Suppression of growth of H-69 small cell lung carcinoma by antagonists of growth hormone releasing hormone and bombesin is associated with an inhibition of protein kinase C signaling

Abstract

We investigated the effects of antagonists of growth hormone‐releasing hormone (GHRH) alone and in combination with bombesin/gastrin‐releasing peptide (BN/GRP) antagonist RC‐3940‐II on the growth of H‐69 human small cell lung carcinoma (SCLC) xenografted into nude mice. Since the activation of the signaling pathways involving protein kinase C (PKC) and the subsequent steps involving mitogen‐activated protein kinase (MAPK) and c‐fos and c‐jun oncogenes are known to be important mechanisms implicated in cellular growth, we investigated how the blockade of tumoral GHRH receptor splice variants and BN/GRP receptors by these antagonists could interfere with these intracellular signaling pathways. Treatment with GHRH antagonists JV‐1‐65 or MZ‐J‐7‐110 for 4 weeks significantly (p<0.05) decreased the tumor volume by 22.7±3.0% and 36.7 ± 3.6%, respectively, as compared to controls. A larger decrease in tumor volume of 73.0 ± 9.5% (p<0.01) was produced by BN/GRP antagonist RC‐3940‐II and its combination with JV‐I‐65 caused the greatest tumor reduction of 91.0 ± 9.8% (p<0.01) vs. controls.
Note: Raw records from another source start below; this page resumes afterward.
(** * ReveeGate: the real-time donation notification pipeline

    A shallow embedding of the webhook ingress, the payment/donation
    reconciliation engine and the websocket hub of ReveeGate, with the
    properties the design document states about them.

    Conventions of the embedding:
    - Go [string] and [[]byte] values are byte sequences; text is a Rocq
      [string] and raw digests are [list Z] with every element in 0..255.
    - [time.Time] and [time.Duration] are integers counting nanoseconds.
    - SQL tables are lists of rows; Redis is a finite map from keys to a
      value and an expiry instant; Go maps are [gmap]s and Go buffered
      channels are bounded FIFO lists.
    - A Go [error] result is an [option string]: [None] is [nil]. *)

From Stdlib Require Import ZArith NArith Lia Bool Ascii String DecimalString DecimalPos DecimalZ.
From stdpp Require Import base option list gmap strings.

#[local] Set Warnings "-clear-no-such-hyp".

Local Open Scope Z_scope.

(* ================================================================== *)
(** ** crypto/sha512, encoding/hex, crypto/subtle, crypto/hmac *)
(* ================================================================== *)

Module sha512.

(** 64-bit words are integers in [0, 2^64); every operation wraps. *)
Definition w64 (x : Z) : Z := x mod 2 ^ 64.
Definition add64 (x y : Z) : Z := w64 (x + y).
Definition rotr (n x : Z) : Z :=
  w64 (Z.lor (Z.shiftr x n) (Z.shiftl x (64 - n))).
Definition shr (n x : Z) : Z := Z.shiftr x n.
Definition not64 (x : Z) : Z := Z.lxor x (2 ^ 64 - 1).

Definition Ch (x y z : Z) : Z := Z.lxor (Z.land x y) (Z.land (not64 x) z).
Definition Maj (x y z : Z) : Z :=
  Z.lxor (Z.lxor (Z.land x y) (Z.land x z)) (Z.land y z).
Definition bsig0 (x : Z) : Z := Z.lxor (Z.lxor (rotr 28 x) (rotr 34 x)) (rotr 39 x).
Definition bsig1 (x : Z) : Z := Z.lxor (Z.lxor (rotr 14 x) (rotr 18 x)) (rotr 41 x).
Definition ssig0 (x : Z) : Z := Z.lxor (Z.lxor (rotr 1 x) (rotr 8 x)) (shr 7 x).
Definition ssig1 (x : Z) : Z := Z.lxor (Z.lxor (rotr 19 x) (rotr 61 x)) (shr 6 x).

Definition K : list Z :=
[
 0x428a2f98d728ae22; 0x7137449123ef65cd; 0xb5c0fbcfec4d3b2f; 0xe9b5dba58189dbbc;
 0x3956c25bf348b538; 0x59f111f1b605d019; 0x923f82a4af194f9b; 0xab1c5ed5da6d8118;
 0xd807aa98a3030242; 0x12835b0145706fbe; 0x243185be4ee4b28c; 0x550c7dc3d5ffb4e2;
 0x72be5d74f27b896f; 0x80deb1fe3b1696b1; 0x9bdc06a725c71235; 0xc19bf174cf692694;
 0xe49b69c19ef14ad2; 0xefbe4786384f25e3; 0x0fc19dc68b8cd5b5; 0x240ca1cc77ac9c65;
 0x2de92c6f592b0275; 0x4a7484aa6ea6e483; 0x5cb0a9dcbd41fbd4; 0x76f988da831153b5;
 0x983e5152ee66dfab; 0xa831c66d2db43210; 0xb00327c898fb213f; 0xbf597fc7beef0ee4;
 0xc6e00bf33da88fc2; 0xd5a79147930aa725; 0x06ca6351e003826f; 0x142929670a0e6e70;
 0x27b70a8546d22ffc; 0x2e1b21385c26c926; 0x4d2c6dfc5ac42aed; 0x53380d139d95b3df;
 0x650a73548baf63de; 0x766a0abb3c77b2a8; 0x81c2c92e47edaee6; 0x92722c851482353b;
 0xa2bfe8a14cf10364; 0xa81a664bbc423001; 0xc24b8b70d0f89791; 0xc76c51a30654be30;
 0xd192e819d6ef5218; 0xd69906245565a910; 0xf40e35855771202a; 0x106aa07032bbd1b8;
 0x19a4c116b8d2d0c8; 0x1e376c085141ab53; 0x2748774cdf8eeb99; 0x34b0bcb5e19b48a8;
 0x391c0cb3c5c95a63; 0x4ed8aa4ae3418acb; 0x5b9cca4f7763e373; 0x682e6ff3d6b2b8a3;
 0x748f82ee5defb2fc; 0x78a5636f43172f60; 0x84c87814a1f0ab72; 0x8cc702081a6439ec;
 0x90befffa23631e28; 0xa4506cebde82bde9; 0xbef9a3f7b2c67915; 0xc67178f2e372532b;
 0xca273eceea26619c; 0xd186b8c721c0c207; 0xeada7dd6cde0eb1e; 0xf57d4f7fee6ed178;
 0x06f067aa72176fba; 0x0a637dc5a2c898a6; 0x113f9804bef90dae; 0x1b710b35131c471b;
 0x28db77f523047d84; 0x32caab7b40c72493; 0x3c9ebe0a15c9bebc; 0x431d67c49c100d4c;
 0x4cc5d4becb3e42b6; 0x597f299cfc657e2a; 0x5fcb6fab3ad6faec; 0x6c44198c4a475817 ].

Definition init : list Z :=
[
 0x6a09e667f3bcc908; 0xbb67ae8584caa73b; 0x3c6ef372fe94f82b; 0xa54ff53a5f1d36f1;
 0x510e527fade682d1; 0x9b05688c2b3e6c1f; 0x1f83d9abfb41bd6b; 0x5be0cd19137e2179 ].

(** One round on the working variables [a; b; c; d; e; f; g; h]. *)
Definition round (k w : Z) (v : list Z) : list Z :=
  match v with
  | [a; b; c; d; e; f; g; h] =>
      let t1 := add64 (add64 (add64 (add64 h (bsig1 e)) (Ch e f g)) k) w in
      let t2 := add64 (bsig0 a) (Maj a b c) in
      [add64 t1 t2; a; b; c; add64 d t1; e; f; g]
  | _ => v
  end.

(** The 80 rounds; [w] is the sliding window of the last 16 schedule words. *)
Fixpoint rounds (ks : list Z) (w : list Z) (v : list Z) : list Z :=
  match ks with
  | [] => v
  | k :: ks' =>
      let wt := nth 0 w 0 in
      let next := add64 (add64 (ssig1 (nth 14 w 0)) (nth 9 w 0))
                        (add64 (ssig0 (nth 1 w 0)) wt) in
      rounds ks' (tl w ++ [next]) (round k wt v)
  end.

(** Big-endian decoding of the bytes of a block into 64-bit words. *)
Fixpoint be_words (fuel : nat) (bs : list Z) : list Z :=
  match fuel with
  | O => []
  | S fuel' =>
      match bs with
      | [] => []
      | _ => fold_left (fun acc b => acc * 256 + b) (take 8 bs) 0
               :: be_words fuel' (drop 8 bs)
      end
  end.

Definition block (h : list Z) (p : list Z) : list Z :=
  zip_with add64 h (rounds K (be_words 16 p) h).

Fixpoint blocks (fuel : nat) (h : list Z) (bs : list Z) : list Z :=
  match fuel with
  | O => h
  | S fuel' =>
      match bs with
      | [] => h
      | _ => blocks fuel' (block h (take 128 bs)) (drop 128 bs)
      end
  end.

(** Big-endian encoding of [x] on [n] bytes. *)
Fixpoint be_bytes (n : nat) (x : Z) : list Z :=
  match n with
  | O => []
  | S n' => be_bytes n' (x / 256) ++ [x mod 256]
  end.

(** Padding: 0x80, zeros up to 112 mod 128, then the bit length on 16 bytes. *)
Definition pad (msg : list Z) : list Z :=
  let len := Z.of_nat (length msg) in
  let zeros := Z.to_nat ((111 - len) mod 128) in
  msg ++ [128] ++ replicate zeros 0 ++ be_bytes 16 (8 * len).

(** [sha512.New(); Write(msg); Sum(nil)]: the 64-byte digest of [msg]. *)
Definition Sum (msg : list Z) : list Z :=
  let p := pad msg in
  flat_map (be_bytes 8) (blocks (length p) init p).

End sha512.

Module hex.

Definition hextable : string := "0123456789abcdef".

Definition digit (n : Z) : ascii :=
  match String.get (Z.to_nat n) hextable with
  | Some c => c
  | None => "0"%char
  end.

(** [hex.EncodeToString]: two digits per byte, high nibble first. *)
Fixpoint EncodeToString (src : list Z) : string :=
  match src with
  | [] => EmptyString
  | v :: rest =>
      String (digit (Z.shiftr v 4))
        (String (digit (Z.land v 15)) (EncodeToString rest))
  end.

End hex.

(** [[]byte(s)]: the bytes of a string. *)
Fixpoint bytes_of (s : string) : list Z :=
  match s with
  | EmptyString => []
  | String c s' => Z.of_N (N_of_ascii c) :: bytes_of s'
  end.

Module subtle.

(** [ConstantTimeByteEq]: 1 when the two bytes are equal, else 0, computed
    by 32-bit wrap-around arithmetic without branching. *)
Definition ConstantTimeByteEq (x y : Z) : Z :=
  Z.shiftr ((Z.lxor x y - 1) mod 2 ^ 32) 31.

(** The loop [v |= x[i] ^ y[i]] of [ConstantTimeCompare], with the number
    of iterations it runs. *)
Fixpoint accumulate (v : Z) (steps : nat) (x y : list Z) : Z * nat :=
  match x, y with
  | a :: x', b :: y' => accumulate (Z.lor v (Z.lxor a b)) (S steps) x' y'
  | _, _ => (v, steps)
  end.

(** [ConstantTimeCompare] with its iteration count: 0 at once when the
    lengths differ, otherwise every byte pair is folded into the
    accumulator before the single test at the end. *)
Definition compare (x y : list Z) : Z * nat :=
  if negb (length x =? length y)%nat then (0, O)
  else
    let '(v, steps) := accumulate 0 O x y in
    (ConstantTimeByteEq v 0, steps).

Definition ConstantTimeCompare (x y : list Z) : Z := fst (compare x y).

End subtle.

Module hmac.
(** [hmac.Equal] *)
Definition Equal (mac1 mac2 : list Z) : bool :=
  subtle.ConstantTimeCompare mac1 mac2 =? 1.
End hmac.

(* ================================================================== *)
(** ** Shared conventions *)
(* ================================================================== *)

(** A Go result [(T, error)]. *)
Inductive result (A : Type) : Type :=
| Ok (a : A)
| Err (e : string).
Arguments Ok {A} a.
Arguments Err {A} e.

(** [time.Hour], in nanoseconds. *)
Definition Hour : Z := 3600 * 10 ^ 9.

Module uuid.
(** [UUID.String]: the 16 bytes in hex, grouped 8-4-4-4-12. *)
Definition String (id : N) : string :=
  let h := hex.EncodeToString (sha512.be_bytes 16 (Z.of_N id)) in
  substring 0 8 h +:+ "-" +:+ substring 8 4 h +:+ "-" +:+ substring 12 4 h
    +:+ "-" +:+ substring 16 4 h +:+ "-" +:+ substring 20 12 h.
End uuid.

(** A value stored under a key of a [map[string]interface{}]; an instant
    rendered with [Format(time.RFC3339)] is kept as the instant. *)
Inductive value : Type :=
| VString (s : string)
| VInt (n : Z)
| VInstant (t : Z).

(* ================================================================== *)
(** ** internal/domain/donation *)
(* ================================================================== *)

Module donation.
H‐69 SCLC tumors expressed α‐, βII‐, δ‐ and η‐PKC isoforms. Antagonists of GHRH and BN/GRP decreased significantly (p<0.05) the expression of βII‐ and δ‐, but not of α‐ and η‐PKC isoforms. They also inhibited MAPK levels, the effects being significant (p<0.05) in the groups that received BN/GRP antagonist. In addition, expression of c‐fos and c‐jun mRNA was reduced after combined treatment with JV‐1‐65 and RC‐3940‐II. The proliferation of H‐69 SCLC cells “in vitro” was also significantly inhibited after incubation of cells with GHRH antagonist, PKC inhibitors or MAPK inhibitor. These findings suggest that the anti‐proliferative effects of antagonists of GHRH and BN/GRP on H69‐SCLC involve an inhibition of the signaling pathways of specific PKC isoforms, MAPK and c‐fos and c‐jun oncogenes. © 2004 Wiley‐Liss, Inc.